• **Exercise objective**:
Your answer must be the exact lines from the one holding "- The service" through the final line of the records below, both included, and nothing more.

[Collected data]

####################

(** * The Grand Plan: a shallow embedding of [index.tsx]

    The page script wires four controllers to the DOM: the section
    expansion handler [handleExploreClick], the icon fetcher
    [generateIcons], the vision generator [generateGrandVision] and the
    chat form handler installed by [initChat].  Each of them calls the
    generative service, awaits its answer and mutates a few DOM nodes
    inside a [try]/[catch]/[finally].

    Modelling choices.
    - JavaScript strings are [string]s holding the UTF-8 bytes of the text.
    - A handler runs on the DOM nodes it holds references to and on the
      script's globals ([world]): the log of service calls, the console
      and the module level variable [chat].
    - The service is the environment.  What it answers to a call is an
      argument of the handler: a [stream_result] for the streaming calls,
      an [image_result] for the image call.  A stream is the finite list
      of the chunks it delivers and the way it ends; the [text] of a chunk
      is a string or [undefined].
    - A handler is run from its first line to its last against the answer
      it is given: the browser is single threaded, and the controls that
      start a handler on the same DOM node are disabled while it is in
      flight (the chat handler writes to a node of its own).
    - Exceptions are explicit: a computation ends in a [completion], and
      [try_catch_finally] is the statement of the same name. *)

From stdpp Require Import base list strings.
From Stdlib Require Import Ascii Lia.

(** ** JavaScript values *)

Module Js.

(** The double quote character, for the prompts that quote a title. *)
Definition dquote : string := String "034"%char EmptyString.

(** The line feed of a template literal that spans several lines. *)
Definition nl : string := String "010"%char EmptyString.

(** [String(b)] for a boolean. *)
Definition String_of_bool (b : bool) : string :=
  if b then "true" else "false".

####################

• **Exercise response**:
    - The service is the environment.  What it answers to a call is an
      argument of the handler: a [stream_result] for the streaming calls,
      an [image_result] for the image call.  A stream is the finite list
      of the chunks it delivers and the way it ends; the [text] of a chunk
      is a string or [undefined].
    - A handler is run from its first line to its last against the answer
      it is given: the browser is single threaded, and the controls that
      start a handler on the same DOM node are disabled while it is in
      flight (the chat handler writes to a node of its own).
    - Exceptions are explicit: a computation ends in a [completion], and
      [try_catch_finally] is the statement of the same name. *)

From stdpp Require Import base list strings.
From Stdlib Require Import Ascii Lia.

(** ** JavaScript values *)

Module Js.

(** The double quote character, for the prompts that quote a title. *)
Definition dquote : string := String "034"%char EmptyString.

(** The line feed of a template literal that spans several lines. *)
Definition nl : string := String "010"%char EmptyString.

(** [String(b)] for a boolean. *)
Definition String_of_bool (b : bool) : string :=
  if b then "true" else "false".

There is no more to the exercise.